The addition of sound created by special digital generators to reduce distractions and provide confidentiality. The sound spectrum and level is specially shaped to provide the degree of privacy desired by occupants. Masking operates by covering up unwanted sounds. Think of being on an airplane where in a small space the noise level is high but intelligibility of the other passengers’ conversation is very low.
Sound Absorption and Diffusion
Refers to the process by which a material takes in sound energy when sound waves are encountered, as opposed to reflecting it. Part of the absorbed energy is transformed into heat and part is transmitted through the absorbing body. There are a number of very effective solutions to absorb sound within an environment.
Sound absorbing panels and acoustic materials come in different formats to help your space have the ideal reverberation time while minimizing echoes and creating a pleasing acoustic environment.
Wall mounted modular panels Relatively light weight and easy to install these are some of the most commonly used solutions. Should be positioned as close as possible to the source of noise in order to optimise the quantity needed. There are a large number of options in terms of design and colours available.
Hanging panels It can be particularly effective to hang panels from the ceilings especially in spaces with very high ceilings where the vibrations often coming from different sources get lost and limit the intelligibility of speech. A variety of options are available.
Mobile screens Can be an interesting and effective way to divide space in particular in open plan offices between teams or to create areas dedicated to smaller meeting areas or for different functionalities of the space. The mobile factor allows obviously to recreate the spaces according to need.
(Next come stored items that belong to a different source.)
(** ** Theorems: a run served from the cache *)

Lemma _check_cache_hit (rt : Runtime) (self : DiscoveryWorkflow) (pdf_path : string)
    (doc : PDFDocument) (e : CacheEntry) (golden_map : json) (w : World) :
  enabled (cache (wf_config self)) = true ->
  pdf_documents rt !! pdf_path = Some doc ->
  rendered_pages doc <> [] ->
  cache_entries w !! md5_hash doc = Some e ->
  fs w !! sidecar_path (_sidecar_manager self) (md5_hash doc) = Some (Document golden_map) ->
  truthy golden_map = true ->
  _check_cache rt self pdf_path w
  = (Ok (Some (Cached golden_map (cache_id e))),
     with_progress_log (progress_log w ++ [(COMPLETE, 100%Q, "Loaded from cache")]) w).
Proof.
  intros Hen Hdoc Hpages Hentry Hmap Htruthy. unfold _check_cache. rewrite Hen. cbn [negb].
  assert (Hopen : open_pdf rt pdf_path w = (Ok doc, w)).
  { unfold open_pdf. rewrite Hdoc. destruct (rendered_pages doc); [congruence|reflexivity]. }
  rewrite (bind_of_ok _ _ _ _ _ Hopen).
  unfold get_entry. unfold bind at 1. unfold gets. rewrite Hentry.
  unfold retrieve_golden_map. unfold bind at 1. unfold bind at 1. unfold gets.
  rewrite Hmap. cbn. rewrite Htruthy. reflexivity.
Qed.

(** X20. A run over a document the cache knows is served from the cache:
    when the cache is enabled, the index has an entry for the hash of
    the document and the store holds a golden map for it that is not
    empty, [run] returns that map with the cache identifier of the
    entry; it calls the measurement service not once, writes no file
    (no checkpoint either), touches no field and no entry of the index,
    and reports one progress event, "Loaded from cache". *)
Theorem run_is_served_from_the_cache (rt : Runtime) (self : DiscoveryWorkflow)
    (pdf_path : string) (project_name : option string)
    (doc : PDFDocument) (e : CacheEntry) (golden_map : json) (w : World)
    (Henabled : enabled (cache (wf_config self)) = true)
    (Hdoc : pdf_documents rt !! pdf_path = Some doc)
    (Hpages : rendered_pages doc <> [])
    (Hentry : cache_entries w !! md5_hash doc = Some e)
    (Hmap : fs w !! sidecar_path (_sidecar_manager self) (md5_hash doc)
            = Some (Document golden_map))
    (Htruthy : truthy golden_map = true) :
  let ran := run rt self pdf_path project_name w in
  fst ran = Ok (Cached golden_map (cache_id e))
  /\ api_calls (snd ran) = api_calls w
  /\ fs (snd ran) = fs w
  /\ heap (snd ran) = heap w
  /\ cache_entries (snd ran) = cache_entries w
  /\ progress_log (snd ran) = progress_log w ++ [(COMPLETE, 100%Q, "Loaded from cache")].
Proof.
  intros ran. subst ran.
  unfold run, uuid4, new_StateManager, now, put_state_manager, modify, try_except, ret, bind.
  erewrite (_check_cache_hit rt self pdf_path doc e golden_map); try eassumption.
  destruct w. cbn. repeat split; reflexivity.
Qed.

Lemma run_is_served_from_the_cache_witness :
  let ran := run (example_runtime service_timeout) example_workflow "form.pdf" None
               cached_world in
  fst ran = Ok (Cached example_golden_map "cache_000000000000")
  /\ api_calls (snd ran) = api_calls cached_world
  /\ fs (snd ran) = fs cached_world
  /\ heap (snd ran) = heap cached_world
  /\ cache_entries (snd ran) = cache_entries cached_world
  /\ progress_log (snd ran)
     = progress_log cached_world ++ [(COMPLETE, 100%Q, "Loaded from cache")].
Proof.
  apply (run_is_served_from_the_cache (example_runtime service_timeout) example_workflow
           "form.pdf" None
           (mkPDFDocument "d41d8cd9" [("page-1", mkPageInfo 1 612 792)])
           (mkCacheEntry "cache_000000000000" "d41d8cd9" "form.pdf"
              "2024-01-01T00:00:00" "golden.json" 0 0)
           example_golden_map cached_world).
  - reflexivity.
  - vm_compute. reflexivity.
  - discriminate.
  - vm_compute. reflexivity.
  - vm_compute. reflexivity.
  - reflexivity.
Defined.

(** ** Theorems: a run that fails *)

(** X21. A run over a path at which there is no PDF raises
    [PDFLoadError], and not before it has recorded the failure: the
    state of the workflow is in phase [ERROR] and holds an error text,
    and a checkpoint of that state has been written under the
    identifier of the run.  The measurement service has not been
    called. *)
Theorem failed_run_leaves_a_checkpoint (rt : Runtime) (self : DiscoveryWorkflow)
    (pdf_path : string) (project_name : option string) (w : World)
    (Hmissing : pdf_documents rt !! pdf_path = None) :
  let ran := run rt self pdf_path project_name w in
  let wid := "wf_" +:+ uuid4_hex12 rt (uuid_calls w) in
  let failure := PDFLoadError pdf_path "File does not exist" in
  fst ran = Raise failure
  /\ api_calls (snd ran) = api_calls w
  /\ exists state,
       state_manager (snd ran) = Some (mkStateManager state None)
       /\ workflow_id state = wid
       /\ document_path state = pdf_path
       /\ current_phase state = ERROR
       /\ is_Some (error state)
       /\ fs (snd ran)
          = <[checkpoint_path (_checkpoint_folder (_checkpoint_manager self)) wid :=
                Document (fieldless_document rt state)]> (fs w).
Proof.
  intros ran wid failure. subst ran.
  unfold run, _check_cache, _phase_loading, open_pdf.
  rewrite Hmissing.
  destruct (enabled (cache (wf_config self))); cbn [negb];
    destruct w; cbn; (split; [reflexivity|]); (split; [reflexivity|]);
    eexists; repeat (split; [reflexivity || (eexists; reflexivity)|]); reflexivity.
Qed.

Lemma failed_run_leaves_a_checkpoint_witness :
  let rt := example_runtime service_timeout in
  let ran := run rt example_workflow "missing.pdf" None empty_world in
  let wid := "wf_" +:+ uuid4_hex12 rt (uuid_calls empty_world) in
  let failure := PDFLoadError "missing.pdf" "File does not exist" in
  fst ran = Raise failure
  /\ api_calls (snd ran) = api_calls empty_world
  /\ exists state,
       state_manager (snd ran) = Some (mkStateManager state None)
       /\ workflow_id state = wid
       /\ document_path state = "missing.pdf"
       /\ current_phase state = ERROR
       /\ is_Some (error state)
       /\ fs (snd ran)
          = <[checkpoint_path (_checkpoint_folder (_checkpoint_manager example_workflow)) wid :=
                Document (fieldless_document rt state)]> (fs empty_world).
Proof.
  apply (failed_run_leaves_a_checkpoint (example_runtime service_timeout) example_workflow
           "missing.pdf" None empty_world).
  reflexivity.
Defined.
Writing boards These screens allow for the double functionality of creating sound absorption with the writing board. Particularly interesting to consider for meeting rooms where there is a lot of glass so fitting panels on the walls would be more difficult and the RT is high. These are also available in a variety of colours and can become a feature or blend in the existing colour scheme.
Hanging room dividers There are a number of options of modular screens that can be hung from the ceiling. These allow for dividing and defining a space while letting light and air pass through whilst keeping conversations private. If mounted on railings these can be moved around according to need so to effectively create mobile rooms.
Table screens Classic option for office desks to capture the telephone conversations at source and create defined spaces for employees. Needless to say, this being one of the most used pieces of sound absorbing panels there is a variety of options available and we would highly recommend the use of these in any office!
Wall covering Covering the entire wall these need to be used with caution in order to not create too much sound absorption at once. The products we have researched and selected are available at varied sound absorption classes so to be usable for the entirety of the wall space. We have a number of fun options from wood to crocodile to vertical gardens for the wow factor!
Ceilings It would be great to always have some absorbing materials on the ceilings and there are some good solutions that are effective and a neat way of fixing acoustic issues in an environment. They can be basic suspended ceiling tiles to be substituted to the existing ones, baffles when light should be passed through or even stretch ceilings for non-linear spaces.
Lighting A number of the other acoustic products may be integrated with lighting and there are also a number of lights that are integrated with sound absorbing materials that can be interesting to integrate in fixing the acoustics of a space.
Curtains In general most textiles present light sound absorbing or at least sound diffusing qualities but there are a few curtains that have been developed with high sound absorbing characteristics that can be tailor made to any window and in addition to aiding the acoustic quality of a space can also save on energy bills.